# [What this task involves]
Working from the entries below, give again each line from the first through the one containing "(** The widths of the fields. *)", exactly and with nothing else.

** Exercise materials follows **

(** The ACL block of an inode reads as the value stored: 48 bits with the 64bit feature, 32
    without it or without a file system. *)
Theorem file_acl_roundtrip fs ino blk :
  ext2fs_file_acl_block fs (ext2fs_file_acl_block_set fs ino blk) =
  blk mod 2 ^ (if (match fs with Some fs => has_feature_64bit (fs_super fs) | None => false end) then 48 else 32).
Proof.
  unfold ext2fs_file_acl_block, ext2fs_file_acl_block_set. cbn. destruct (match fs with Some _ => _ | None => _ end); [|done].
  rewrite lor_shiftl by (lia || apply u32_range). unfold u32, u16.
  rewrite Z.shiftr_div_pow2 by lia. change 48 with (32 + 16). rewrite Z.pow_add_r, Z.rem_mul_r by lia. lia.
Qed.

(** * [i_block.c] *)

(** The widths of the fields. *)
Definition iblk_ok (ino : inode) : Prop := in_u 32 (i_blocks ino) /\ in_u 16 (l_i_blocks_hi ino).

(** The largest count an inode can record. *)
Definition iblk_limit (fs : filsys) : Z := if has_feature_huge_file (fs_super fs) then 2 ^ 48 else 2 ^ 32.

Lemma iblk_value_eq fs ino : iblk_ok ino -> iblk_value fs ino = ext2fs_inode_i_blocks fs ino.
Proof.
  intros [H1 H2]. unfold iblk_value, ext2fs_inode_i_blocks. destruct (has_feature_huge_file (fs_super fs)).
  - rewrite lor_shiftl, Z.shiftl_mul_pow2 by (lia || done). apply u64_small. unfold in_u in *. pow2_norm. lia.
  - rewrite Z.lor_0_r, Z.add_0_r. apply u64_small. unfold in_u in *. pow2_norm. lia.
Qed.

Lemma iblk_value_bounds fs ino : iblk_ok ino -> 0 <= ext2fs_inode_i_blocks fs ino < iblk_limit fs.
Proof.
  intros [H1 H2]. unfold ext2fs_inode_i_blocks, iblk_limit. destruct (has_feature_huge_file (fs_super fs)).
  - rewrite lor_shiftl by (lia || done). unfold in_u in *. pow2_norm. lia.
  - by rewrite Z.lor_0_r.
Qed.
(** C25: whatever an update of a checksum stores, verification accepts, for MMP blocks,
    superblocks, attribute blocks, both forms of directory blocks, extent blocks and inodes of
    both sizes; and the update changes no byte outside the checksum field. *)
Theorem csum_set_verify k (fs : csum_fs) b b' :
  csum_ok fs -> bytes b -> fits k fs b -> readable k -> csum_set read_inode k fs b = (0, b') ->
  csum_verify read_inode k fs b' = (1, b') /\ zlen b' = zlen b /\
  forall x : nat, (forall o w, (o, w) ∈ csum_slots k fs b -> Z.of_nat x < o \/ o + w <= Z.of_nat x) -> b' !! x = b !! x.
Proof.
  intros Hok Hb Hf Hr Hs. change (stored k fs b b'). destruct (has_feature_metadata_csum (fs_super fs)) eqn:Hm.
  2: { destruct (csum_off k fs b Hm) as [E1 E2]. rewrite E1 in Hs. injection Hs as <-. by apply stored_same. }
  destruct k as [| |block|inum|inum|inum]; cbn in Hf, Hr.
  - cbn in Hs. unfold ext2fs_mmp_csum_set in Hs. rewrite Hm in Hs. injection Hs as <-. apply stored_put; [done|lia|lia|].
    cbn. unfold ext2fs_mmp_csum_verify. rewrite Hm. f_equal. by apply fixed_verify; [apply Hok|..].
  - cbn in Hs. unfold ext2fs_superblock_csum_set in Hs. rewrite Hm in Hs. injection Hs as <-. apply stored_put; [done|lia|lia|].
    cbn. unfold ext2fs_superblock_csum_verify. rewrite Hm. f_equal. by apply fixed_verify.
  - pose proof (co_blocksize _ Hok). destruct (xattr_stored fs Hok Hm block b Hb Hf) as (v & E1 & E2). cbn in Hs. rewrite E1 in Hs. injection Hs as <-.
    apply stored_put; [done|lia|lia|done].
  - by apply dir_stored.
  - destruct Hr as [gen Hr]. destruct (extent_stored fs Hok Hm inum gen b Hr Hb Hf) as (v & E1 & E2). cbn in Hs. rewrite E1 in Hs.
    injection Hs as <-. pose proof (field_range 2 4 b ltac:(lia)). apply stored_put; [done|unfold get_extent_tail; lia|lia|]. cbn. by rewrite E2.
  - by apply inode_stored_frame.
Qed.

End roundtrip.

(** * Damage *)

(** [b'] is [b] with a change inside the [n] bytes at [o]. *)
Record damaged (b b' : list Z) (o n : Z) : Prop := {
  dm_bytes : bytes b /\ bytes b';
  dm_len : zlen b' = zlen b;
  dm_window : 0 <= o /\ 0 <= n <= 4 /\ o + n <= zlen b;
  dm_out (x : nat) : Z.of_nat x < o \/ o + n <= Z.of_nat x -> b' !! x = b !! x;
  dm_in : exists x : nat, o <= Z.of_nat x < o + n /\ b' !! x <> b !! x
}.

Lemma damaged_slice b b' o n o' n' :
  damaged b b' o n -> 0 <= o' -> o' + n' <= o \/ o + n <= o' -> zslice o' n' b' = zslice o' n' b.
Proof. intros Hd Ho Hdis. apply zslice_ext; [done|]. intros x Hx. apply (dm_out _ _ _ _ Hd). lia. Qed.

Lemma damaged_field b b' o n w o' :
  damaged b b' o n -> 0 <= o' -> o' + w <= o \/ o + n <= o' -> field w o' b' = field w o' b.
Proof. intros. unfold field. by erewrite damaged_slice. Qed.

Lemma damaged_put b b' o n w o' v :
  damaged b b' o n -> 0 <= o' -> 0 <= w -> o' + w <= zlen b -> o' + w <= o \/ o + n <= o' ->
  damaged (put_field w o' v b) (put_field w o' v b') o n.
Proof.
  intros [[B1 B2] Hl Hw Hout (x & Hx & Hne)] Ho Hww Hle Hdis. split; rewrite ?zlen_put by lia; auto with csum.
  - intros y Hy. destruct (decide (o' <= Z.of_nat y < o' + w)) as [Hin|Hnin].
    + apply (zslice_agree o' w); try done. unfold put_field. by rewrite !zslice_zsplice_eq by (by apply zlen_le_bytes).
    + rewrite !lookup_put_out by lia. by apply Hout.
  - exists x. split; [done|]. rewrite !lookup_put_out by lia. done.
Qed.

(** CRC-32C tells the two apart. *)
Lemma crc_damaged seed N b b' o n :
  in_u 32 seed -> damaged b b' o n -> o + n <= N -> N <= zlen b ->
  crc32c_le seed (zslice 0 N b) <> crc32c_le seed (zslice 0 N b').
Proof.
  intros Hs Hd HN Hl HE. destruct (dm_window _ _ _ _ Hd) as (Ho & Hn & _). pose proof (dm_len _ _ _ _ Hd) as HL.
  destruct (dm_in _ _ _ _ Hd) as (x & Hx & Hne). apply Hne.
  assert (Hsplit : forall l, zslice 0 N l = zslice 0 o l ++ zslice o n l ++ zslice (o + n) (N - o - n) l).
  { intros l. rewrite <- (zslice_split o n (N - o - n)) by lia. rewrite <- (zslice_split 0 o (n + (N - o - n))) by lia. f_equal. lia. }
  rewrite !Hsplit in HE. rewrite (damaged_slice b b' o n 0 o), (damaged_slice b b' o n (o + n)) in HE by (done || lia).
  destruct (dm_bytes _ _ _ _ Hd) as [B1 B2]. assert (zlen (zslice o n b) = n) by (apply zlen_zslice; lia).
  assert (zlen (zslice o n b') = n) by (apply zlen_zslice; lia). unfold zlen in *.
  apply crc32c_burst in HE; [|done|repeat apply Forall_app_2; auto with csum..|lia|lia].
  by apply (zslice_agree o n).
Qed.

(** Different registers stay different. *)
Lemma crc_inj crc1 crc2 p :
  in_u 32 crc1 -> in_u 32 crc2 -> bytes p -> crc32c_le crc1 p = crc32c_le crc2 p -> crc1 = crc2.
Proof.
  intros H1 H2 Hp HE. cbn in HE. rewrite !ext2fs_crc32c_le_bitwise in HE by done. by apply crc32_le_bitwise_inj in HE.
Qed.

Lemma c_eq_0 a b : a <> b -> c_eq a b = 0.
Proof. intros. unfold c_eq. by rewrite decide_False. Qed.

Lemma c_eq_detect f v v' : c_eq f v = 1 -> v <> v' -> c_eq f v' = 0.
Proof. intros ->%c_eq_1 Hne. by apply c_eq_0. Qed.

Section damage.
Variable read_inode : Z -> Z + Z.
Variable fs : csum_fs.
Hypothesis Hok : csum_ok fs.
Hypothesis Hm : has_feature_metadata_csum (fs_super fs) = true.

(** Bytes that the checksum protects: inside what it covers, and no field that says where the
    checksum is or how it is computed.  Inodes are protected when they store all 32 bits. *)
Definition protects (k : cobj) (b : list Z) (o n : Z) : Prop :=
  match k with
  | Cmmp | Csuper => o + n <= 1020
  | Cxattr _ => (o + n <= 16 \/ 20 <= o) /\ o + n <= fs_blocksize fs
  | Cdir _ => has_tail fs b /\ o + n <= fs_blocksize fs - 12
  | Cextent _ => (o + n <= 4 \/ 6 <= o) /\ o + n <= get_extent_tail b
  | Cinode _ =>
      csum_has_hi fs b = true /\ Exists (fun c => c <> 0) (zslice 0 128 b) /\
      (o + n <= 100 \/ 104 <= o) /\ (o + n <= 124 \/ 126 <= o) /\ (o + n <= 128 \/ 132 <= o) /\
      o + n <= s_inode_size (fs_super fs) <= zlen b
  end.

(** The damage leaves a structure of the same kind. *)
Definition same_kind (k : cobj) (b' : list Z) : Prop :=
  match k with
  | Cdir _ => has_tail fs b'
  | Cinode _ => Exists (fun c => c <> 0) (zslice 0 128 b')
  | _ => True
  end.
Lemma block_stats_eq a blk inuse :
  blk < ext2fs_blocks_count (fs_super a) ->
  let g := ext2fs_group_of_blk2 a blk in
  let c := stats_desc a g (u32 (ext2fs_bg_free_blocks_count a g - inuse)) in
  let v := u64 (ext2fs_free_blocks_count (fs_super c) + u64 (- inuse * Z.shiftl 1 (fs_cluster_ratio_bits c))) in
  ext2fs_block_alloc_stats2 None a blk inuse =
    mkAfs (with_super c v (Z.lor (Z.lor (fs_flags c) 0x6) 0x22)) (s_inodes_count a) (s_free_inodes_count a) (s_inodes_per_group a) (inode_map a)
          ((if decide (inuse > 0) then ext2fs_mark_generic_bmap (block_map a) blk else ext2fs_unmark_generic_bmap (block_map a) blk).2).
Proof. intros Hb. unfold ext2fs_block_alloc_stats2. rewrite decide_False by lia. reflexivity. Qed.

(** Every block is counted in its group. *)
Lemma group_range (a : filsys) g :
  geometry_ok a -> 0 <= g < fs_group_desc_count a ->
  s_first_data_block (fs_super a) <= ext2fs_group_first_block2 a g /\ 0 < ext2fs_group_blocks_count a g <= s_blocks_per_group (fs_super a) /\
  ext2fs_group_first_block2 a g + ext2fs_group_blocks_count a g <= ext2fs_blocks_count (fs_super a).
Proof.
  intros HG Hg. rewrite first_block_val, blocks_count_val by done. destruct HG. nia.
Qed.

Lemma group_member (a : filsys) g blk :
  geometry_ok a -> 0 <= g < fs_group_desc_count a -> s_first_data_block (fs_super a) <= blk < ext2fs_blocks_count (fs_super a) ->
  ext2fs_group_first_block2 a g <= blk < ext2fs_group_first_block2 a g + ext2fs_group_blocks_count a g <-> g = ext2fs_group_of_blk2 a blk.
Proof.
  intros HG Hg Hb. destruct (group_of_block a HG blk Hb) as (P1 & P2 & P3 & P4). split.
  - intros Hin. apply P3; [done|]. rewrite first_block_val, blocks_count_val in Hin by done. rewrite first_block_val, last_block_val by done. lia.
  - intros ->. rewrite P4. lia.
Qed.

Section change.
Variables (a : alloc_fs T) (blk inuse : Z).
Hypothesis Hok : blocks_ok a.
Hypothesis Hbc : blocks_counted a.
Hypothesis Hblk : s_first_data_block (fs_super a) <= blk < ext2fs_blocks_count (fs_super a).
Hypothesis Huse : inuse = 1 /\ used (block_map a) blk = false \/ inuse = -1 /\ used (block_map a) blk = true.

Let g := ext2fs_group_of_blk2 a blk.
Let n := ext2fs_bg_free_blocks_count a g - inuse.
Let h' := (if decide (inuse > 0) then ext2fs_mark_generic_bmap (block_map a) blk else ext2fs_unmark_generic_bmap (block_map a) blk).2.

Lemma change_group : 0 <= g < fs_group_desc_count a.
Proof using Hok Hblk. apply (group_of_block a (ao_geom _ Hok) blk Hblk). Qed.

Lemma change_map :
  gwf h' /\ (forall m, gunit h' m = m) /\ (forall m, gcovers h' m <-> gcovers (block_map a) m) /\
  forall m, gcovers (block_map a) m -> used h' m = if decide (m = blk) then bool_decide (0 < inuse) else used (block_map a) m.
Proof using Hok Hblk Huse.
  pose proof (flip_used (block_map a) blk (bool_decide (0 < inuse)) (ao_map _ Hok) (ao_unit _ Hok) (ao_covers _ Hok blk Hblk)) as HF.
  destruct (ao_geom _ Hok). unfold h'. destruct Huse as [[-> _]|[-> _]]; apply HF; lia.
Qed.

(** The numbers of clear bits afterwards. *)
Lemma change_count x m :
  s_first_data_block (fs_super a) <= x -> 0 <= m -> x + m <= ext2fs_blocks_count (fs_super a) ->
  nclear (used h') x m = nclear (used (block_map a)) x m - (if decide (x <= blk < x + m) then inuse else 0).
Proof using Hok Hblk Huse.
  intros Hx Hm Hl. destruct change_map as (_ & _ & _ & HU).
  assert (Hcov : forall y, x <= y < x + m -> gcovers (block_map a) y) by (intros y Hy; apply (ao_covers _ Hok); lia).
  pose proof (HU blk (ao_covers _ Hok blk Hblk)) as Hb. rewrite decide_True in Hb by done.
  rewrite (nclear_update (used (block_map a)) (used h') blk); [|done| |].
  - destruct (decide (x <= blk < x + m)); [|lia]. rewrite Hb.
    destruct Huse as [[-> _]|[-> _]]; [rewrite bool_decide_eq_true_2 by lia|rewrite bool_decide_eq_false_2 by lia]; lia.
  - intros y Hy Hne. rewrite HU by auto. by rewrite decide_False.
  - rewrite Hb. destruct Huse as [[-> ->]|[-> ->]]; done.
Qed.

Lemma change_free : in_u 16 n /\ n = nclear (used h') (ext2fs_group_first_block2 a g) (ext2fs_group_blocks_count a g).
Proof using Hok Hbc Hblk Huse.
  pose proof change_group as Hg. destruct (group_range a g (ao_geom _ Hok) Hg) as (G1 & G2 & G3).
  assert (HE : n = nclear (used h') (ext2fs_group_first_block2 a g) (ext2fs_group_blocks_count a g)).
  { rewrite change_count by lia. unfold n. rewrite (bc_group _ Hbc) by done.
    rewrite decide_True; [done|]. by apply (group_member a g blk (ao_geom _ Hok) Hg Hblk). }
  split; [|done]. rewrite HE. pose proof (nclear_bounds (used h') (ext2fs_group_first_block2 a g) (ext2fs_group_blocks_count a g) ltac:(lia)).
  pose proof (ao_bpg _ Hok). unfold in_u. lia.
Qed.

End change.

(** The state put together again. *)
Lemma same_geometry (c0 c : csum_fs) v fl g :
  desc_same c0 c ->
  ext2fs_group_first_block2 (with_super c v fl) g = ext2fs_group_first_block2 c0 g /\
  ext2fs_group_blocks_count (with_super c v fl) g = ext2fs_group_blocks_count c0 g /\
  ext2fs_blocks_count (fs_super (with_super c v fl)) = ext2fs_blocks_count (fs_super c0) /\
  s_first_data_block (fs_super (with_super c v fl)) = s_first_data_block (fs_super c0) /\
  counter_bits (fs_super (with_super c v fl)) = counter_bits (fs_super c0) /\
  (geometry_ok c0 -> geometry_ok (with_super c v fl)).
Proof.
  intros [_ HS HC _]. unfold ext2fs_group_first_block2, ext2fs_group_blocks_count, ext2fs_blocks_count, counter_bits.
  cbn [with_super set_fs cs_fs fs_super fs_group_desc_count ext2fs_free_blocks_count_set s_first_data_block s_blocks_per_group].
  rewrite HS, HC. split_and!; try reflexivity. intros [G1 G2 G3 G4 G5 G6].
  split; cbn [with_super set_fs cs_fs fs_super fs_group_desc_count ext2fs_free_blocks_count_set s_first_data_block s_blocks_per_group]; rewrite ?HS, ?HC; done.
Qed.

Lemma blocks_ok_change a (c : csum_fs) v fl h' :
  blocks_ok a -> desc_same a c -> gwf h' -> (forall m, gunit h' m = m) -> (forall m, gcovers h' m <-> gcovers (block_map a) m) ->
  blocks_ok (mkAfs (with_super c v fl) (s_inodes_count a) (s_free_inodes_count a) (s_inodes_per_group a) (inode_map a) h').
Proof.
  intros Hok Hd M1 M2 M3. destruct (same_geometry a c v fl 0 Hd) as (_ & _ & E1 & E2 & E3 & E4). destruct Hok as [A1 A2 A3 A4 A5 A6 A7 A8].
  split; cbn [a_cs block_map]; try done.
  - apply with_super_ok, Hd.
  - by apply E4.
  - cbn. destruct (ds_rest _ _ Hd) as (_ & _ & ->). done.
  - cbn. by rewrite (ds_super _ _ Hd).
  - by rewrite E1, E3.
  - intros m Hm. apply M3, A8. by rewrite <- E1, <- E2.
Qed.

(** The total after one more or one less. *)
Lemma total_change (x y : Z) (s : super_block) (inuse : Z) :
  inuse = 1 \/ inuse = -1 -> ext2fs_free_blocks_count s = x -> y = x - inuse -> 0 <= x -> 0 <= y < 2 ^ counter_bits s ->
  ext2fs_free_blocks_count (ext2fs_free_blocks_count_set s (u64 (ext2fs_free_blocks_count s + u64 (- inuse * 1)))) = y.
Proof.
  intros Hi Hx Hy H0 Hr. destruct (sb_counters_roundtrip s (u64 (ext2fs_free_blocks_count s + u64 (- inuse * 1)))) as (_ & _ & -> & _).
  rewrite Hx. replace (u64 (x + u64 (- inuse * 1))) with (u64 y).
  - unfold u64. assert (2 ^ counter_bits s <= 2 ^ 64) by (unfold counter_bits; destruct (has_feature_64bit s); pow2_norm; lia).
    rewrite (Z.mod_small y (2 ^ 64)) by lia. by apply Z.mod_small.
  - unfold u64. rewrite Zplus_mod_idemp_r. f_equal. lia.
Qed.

** End of Exercise materials **

# [Solution to this problem]
(** The ACL block of an inode reads as the value stored: 48 bits with the 64bit feature, 32
    without it or without a file system. *)
Theorem file_acl_roundtrip fs ino blk :
  ext2fs_file_acl_block fs (ext2fs_file_acl_block_set fs ino blk) =
  blk mod 2 ^ (if (match fs with Some fs => has_feature_64bit (fs_super fs) | None => false end) then 48 else 32).
Proof.
  unfold ext2fs_file_acl_block, ext2fs_file_acl_block_set. cbn. destruct (match fs with Some _ => _ | None => _ end); [|done].
  rewrite lor_shiftl by (lia || apply u32_range). unfold u32, u16.
  rewrite Z.shiftr_div_pow2 by lia. change 48 with (32 + 16). rewrite Z.pow_add_r, Z.rem_mul_r by lia. lia.
Qed.

(** * [i_block.c] *)

(** The widths of the fields. *)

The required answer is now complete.